In this kind of bonding, bond amounts, "shall be sufficient to assure the completion of the reclamation plan if the work [has] to be performed by the regulatory authority in the event of forfeiture," federal mining law states.
Under the second type, coal company bonds do not have to cover the full reclamation costs. Companies can post much smaller bonds. But state regulators must maintain enough money in a bond fund to reclaim any sites that companies abandon.
In West Virginia, the DEP uses the second type of bonding plan. This is known as an "alternative bonding" system.
Bonds are capped at $5,000 per acre. This amount often doesn't cover the entire cost to reclaim an abandoned mine site. So all coal companies pay a small tax that is supposed to provide enough additional money to reclaim sites where the bond wasn't sufficient.
This system has never been adequate. The $5,000-per-acre cap on bonds kept bonds from being sufficient to cover reclamation of abandoned sites. The state's 3-cents-per-ton tax on coal didn't generate enough money, either.
Because of the inadequate funding, at least 15,000 acres of abandoned mines across the state remain unreclaimed. At more than 200 mine sites, a toxic stew of untreated mine runoff poisons streams.
In 1991 and again in 1995, OSM ordered the state to fix the problem.
"Instead, the state [DEP] continued to approve surface mining permits although the state's program ... demonstrably was inadequate for the state to reclaim the land and treat water should the bonds be forfeited," Haden wrote. "The state did nothing and OSM did nothing." Haden said that, under federal law, if the state fails to remedy a deficiency in its regulation of coal mining, OSM must act.
"The statutory timeline for both the state and the [OSM] to act are short: 60 days," the judge wrote.
OSM, the judge ruled, must either substitute federal enforcement for all or part of the state's program, or recommend that the Secretary of Interior revoke the state's ability to regulate its own mining industry.
Haden noted that OSM did neither of these until June 29 of this year, the date that agency lawyers had to file a response to the Conservancy's lawsuit.

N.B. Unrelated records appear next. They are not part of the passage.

Lemma expire_key_spec x (sink : S) e :
  service_ok x -> is_Some (sessions (store x) !! e.2) ->
  exists y, expire_key (x, sink) e = (y, emit_all sink (expiry_intents (store x) e.2))
    /\ service_ok y /\ config y = config x
    /\ sessions (store y) = delete e.2 (sessions (store x))
    /\ updated_at y = delete e.2 (updated_at x).
Proof.
  intros [Hok Htimes Hseqs Hdiags Hexp Hnd Hlen] [ses Hses].
  unfold expire_key. cbn [store set_times].
  destruct (expire_session_spec (store x) e.2 Hok) as (s & Heq & Hs & Hidx & _).
  rewrite Heq, Hses. cbn. eexists. split; [done|].
  assert (store_ok s) as Hsok by (eapply expire_ok; [exact Hok|apply (Heq S Sink sink)]).
  set (d := from_expired_session e.2 (set_active_ids [] ses)).
  assert (diag_session_key d = e.2) as Hdk by done.
  pose proof (push_limited_sublist (recent_expired_activation_diagnostics x) d
    RADIUS_RECENT_EXPIRED_DIAGNOSTIC_LIMIT) as Hsub.
  split_and!; cbn; try done; split; cbn [store set_diagnostics set_store set_times updated_at
    update_sequence_by_key activation_diagnostics_by_key recent_expired_activation_diagnostics];
    rewrite ?Hs; try done.
  - intros key. rewrite !lookup_delete. case_decide; [|done]. split; by intros [].
  - intros key. rewrite !lookup_delete. case_decide; [|done]. split; by intros [].
  - intros key. rewrite !lookup_delete. by case_decide.
  - intros d' Hd'. apply (sublist_subseteq _ _ Hsub) in Hd'.
    apply elem_of_app in Hd' as [Hin| ->%list_elem_of_singleton].
    + destruct (Hexp d' Hin) as [? Hgone]. split; [done|]. rewrite lookup_delete. by case_decide.
    + by rewrite Hdk, lookup_delete_eq.
  - eapply sublist_NoDup; [|by apply sublist_map].
    rewrite map_app. apply NoDup_app. split_and!; [done| |apply NoDup_singleton].
    intros k Hk ->%list_elem_of_singleton. apply list_elem_of_fmap in Hk as (d' & Heq' & Hd').
    destruct (Hexp d' Hd') as [_ Hgone]. by rewrite <- Heq', Hdk, Hses in Hgone.
  - by apply push_limited_length.
Qed.
(** ** The sink task *)

Inductive BusRequest : Type :=
| Request_CreateDynamicCircuit (shaped_device : ShapedDevice)
| Request_RemoveDynamicCircuit (circuit_id : rstring).

Definition is_upsert (intent : DynamicCircuitIntent) : bool :=
  match intent with CreateDynamicCircuit _ | UpdateDynamicCircuit _ => true | _ => false end.
Definition is_remove (intent : DynamicCircuitIntent) : bool :=
  match intent with RemoveDynamicCircuit _ => true | _ => false end.

(** Where [ApplyingDynamicCircuitSink::emit] is: outside, before [try_send], or before the critical
    section of the failure. *)
Inductive Emitter : Type :=
| Emitter_Idle
| Emitter_Send (queued : QueuedDynamicCircuitIntent)
| Emitter_Failed (queued : QueuedDynamicCircuitIntent) (reason : DynamicCircuitQueueUnavailableReason).

(** The critical sections before the queue. *)
Definition emit_track (s : DynamicCircuitApplicationState) (sequence : Z) (intent : DynamicCircuitIntent)
    : DynamicCircuitApplicationState :=
  let context := from_intent intent in
  let s := if is_upsert intent then track_pending_upsert s context sequence else s in
  if is_remove intent then track_deferred_removal_for_pending_upserts s context sequence else s.

(** The critical section after a failed [try_send]. *)
Definition emit_failure (s : DynamicCircuitApplicationState) (queued : QueuedDynamicCircuitIntent)
    (reason : DynamicCircuitQueueUnavailableReason) : DynamicCircuitApplicationState :=
  let intent := queued_intent queued in
  let context := from_intent intent in
  let defer_removal_until_worker_drains := is_remove intent && bool_decide (reason = Queue_Full) in
  let s := record_application_failure s context (application_error_text (QueueUnavailable reason)) in
  let s := if is_upsert intent then clear_pending_upsert s context (queued_sequence queued) else s in
  if defer_removal_until_worker_drains then record_pending_removal s context queued else s.

(** ** The worker task *)

(** The point the worker has reached; each but [Worker_Receive] and the awaits is before a critical
    section. *)
Inductive Worker : Type :=
| Worker_Receive
| Worker_Process (queued : QueuedDynamicCircuitIntent)
| Worker_ShareCheck (context : DynamicCircuitApplicationContext) (sequence : Z)
    (upsert : DynamicCircuitUpsert)
| Worker_AwaitUpsert (context : DynamicCircuitApplicationContext) (sequence : Z)
    (shaped_device : ShapedDevice)
| Worker_RecordUpsert (context : DynamicCircuitApplicationContext) (sequence : Z) (r : ApplicationResult)
| Worker_ClearPending (context : DynamicCircuitApplicationContext) (sequence : Z)
| Worker_RemovalAction (context : DynamicCircuitApplicationContext) (circuit_id : rstring)
| Worker_Release (context : DynamicCircuitApplicationContext)
| Worker_AwaitRemoval (context : DynamicCircuitApplicationContext) (circuit_id : rstring)
    (extra_release_context : option DynamicCircuitApplicationContext)
| Worker_RecordRemoval (context : DynamicCircuitApplicationContext) (r : ApplicationResult)
| Worker_AwaitPromotion (context : DynamicCircuitApplicationContext) (circuit_id : rstring)
    (retained : RetainedDynamicCircuitUpsert)
| Worker_Drain.

(** The first critical section of an intent. *)
Definition process_dynamic_circuit_intent (s : DynamicCircuitApplicationState)
    (queued : QueuedDynamicCircuitIntent) : DynamicCircuitApplicationState * Worker :=
  let sequence := queued_sequence queued in
  let context := from_intent (queued_intent queued) in
  match queued_intent queued with
  | CreateDynamicCircuit upsert | UpdateDynamicCircuit upsert =>
      if upsert_was_removed_before_application s context sequence
      then (s, Worker_ClearPending context sequence)
      else (s, Worker_ShareCheck context sequence upsert)
  | RemoveDynamicCircuit removal =>
      match removal_owner_context s context (removal_reason removal) with
      | None => (record_application_success s context, Worker_Drain)
      | Some owner_context =>
          if removal_is_stale s owner_context sequence then (s, Worker_Drain)
          else (s, Worker_RemovalAction owner_context (removal_circuit_id removal))
      end
  end.

(** A critical section of the worker. *)
Definition worker_section (s : DynamicCircuitApplicationState) (w : Worker)
    : option (DynamicCircuitApplicationState * Worker) :=
  match w with
  | Worker_Process queued => Some (process_dynamic_circuit_intent s queued)
  | Worker_ShareCheck context sequence upsert =>
      if shared_upsert_may_apply s context
      then Some (s, Worker_AwaitUpsert context sequence (upsert_shaped_device upsert))
      else Some (record_retained_upsert s context sequence upsert, Worker_ClearPending context sequence)
  | Worker_RecordUpsert context sequence r =>
      Some (record_dynamic_circuit_application_result s context r, Worker_ClearPending context sequence)
  | Worker_ClearPending context sequence => Some (clear_pending_upsert s context sequence, Worker_Drain)
  | Worker_RemovalAction context circuit_id =>
      Some (s, match removal_action s context with
               | Action_ReleaseOnly => Worker_Release context
               | Action_Remove => Worker_AwaitRemoval context circuit_id None
               | Action_Promote retained => Worker_AwaitPromotion context circuit_id retained
               end)
  | Worker_Release context => Some (release_owner s context, Worker_Drain)
  | Worker_RecordRemoval context r =>
      Some (record_dynamic_circuit_application_result s context r, Worker_Drain)
  | Worker_Drain =>
      match take_next_pending_removal s with
      | (s, Some queued) => Some (s, Worker_Process queued)
      | (s, None) => Some (s, Worker_Receive)
      end
  | Worker_Receive | Worker_AwaitUpsert _ _ _ | Worker_AwaitRemoval _ _ _ | Worker_AwaitPromotion _ _ _ =>
      None
  end.

(** The request the worker awaits the outcome of, with the owner it is sent for. *)
Definition awaited (w : Worker) : option (DynamicCircuitApplicationContext * BusRequest) :=
  match w with
  | Worker_AwaitUpsert context _ shaped_device =>
      Some (context, Request_CreateDynamicCircuit shaped_device)
  | Worker_AwaitRemoval context circuit_id _ => Some (context, Request_RemoveDynamicCircuit circuit_id)
  | Worker_AwaitPromotion _ _ retained =>
      Some (from_upsert (str "update") (retained_upsert retained),
            Request_CreateDynamicCircuit (upsert_shaped_device (retained_upsert retained)))
  | _ => None
  end.
(* ===== verification/DynamicCircuitApplicationSpec.v ===== *)
(** * What dynamic-circuit application guarantees

    The invariant of the ownership state under every interleaving of the sink and the worker; the
    session whose device is in force on the bus is the authoritative one; a circuit changes hands only
    by its owner's removal; and, when nothing fails, the circuits in force at rest are those of the
    sessions whose last intent is an upsert. *)

From S2P Require Import Prelude RustStd RustCollections AccountingEvent ShapedDevice MacMatch.
From S2P Require Import SessionTypes SessionMetadata SessionStore SessionCommands.
From S2P Require Import RadiusService ApplicationError DynamicCircuitApplication.

(** ** The ownership invariant *)

Definition owns (s : DynamicCircuitApplicationState) (c : rstring) (k : AccountingSessionKey) : Prop :=
  k ∈ set_at (current_owners_by_circuit s) c.
Definition authoritative (s : DynamicCircuitApplicationState) (c : rstring) : option AccountingSessionKey :=
  authoritative_session_by_circuit s !! c.
Definition retained (s : DynamicCircuitApplicationState) (c : rstring) (k : AccountingSessionKey)
    : option RetainedDynamicCircuitUpsert :=
  retained_upserts_by_owner s !! (c, k).

Record owners_ok (s : DynamicCircuitApplicationState) : Prop := {
  owners_no_empty : no_empty_set (current_owners_by_circuit s);
  authoritative_owns : forall c k, authoritative s c = Some k -> owns s c k;
  retained_no_empty : no_empty_set (retained_owners_by_circuit s);
  retained_indexed : forall c k,
    k ∈ set_at (retained_owners_by_circuit s) c <-> is_Some (retained s c k);
  retained_owns : forall c k, is_Some (retained s c k) -> owns s c k;
  retained_waits : forall c k, is_Some (retained s c k) -> authoritative s c <> Some k;
  retained_context : forall c k r, retained s c k = Some r ->
    upsert_circuit_id (retained_upsert r) = c /\ upsert_session_key (retained_upsert r) = k;
  applied_owns : forall c k,
    is_Some (latest_applied_upsert_sequence_by_owner s !! (c, k)) -> owns s c k
}.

"Thus, almost 10 years had passed before the impetus of this litigation finally led the Director to initiate the necessary corrective process," the judge said.
On June 29, OSM gave the state until 45 days after the close of the 2002 legislative session to fix its bonding system. If the state didn't act by then, acting OSM Director Glenda Owens said that her agency would take over the bonding program.
In early August, DEP Secretary Michael Callaghan announced that he had negotiated a deal with the coal industry on a fix.
Under the deal, which Callaghan worked out privately with coal lobbyists, the state would increase its special reclamation tax from 3 cents per ton to 14 cents per ton for the next three years. After that, the tax would drop to 7 cents per ton.
In his ruling, Haden did not mention the DEP-industry deal.
The judge noted the OSM deadline of 45 days after the 2002 legislative session for the state to approve some kind of reform.
"The Court intends to ensure the deadlines ... are honored," Haden wrote. "Additionally, while the Court does not intend to substitute its limited wisdom for that of the agency, any potential solution to the problems identified with the State alternative reclamation bonding system will be measured against the failures documented in the record so the Court may assure itself appropriate relief is available when legislative and administrative processes are exhausted or found futile." Haden ruled that Conservancy lawyers can continue to collect evidence for their suit. He also required the parties to report every six weeks to him "concerning progress toward meeting OSM's deadlines." The judge also said that DEP's proposed fix for the bonding program must be provided to the Court when it is filed with OSM.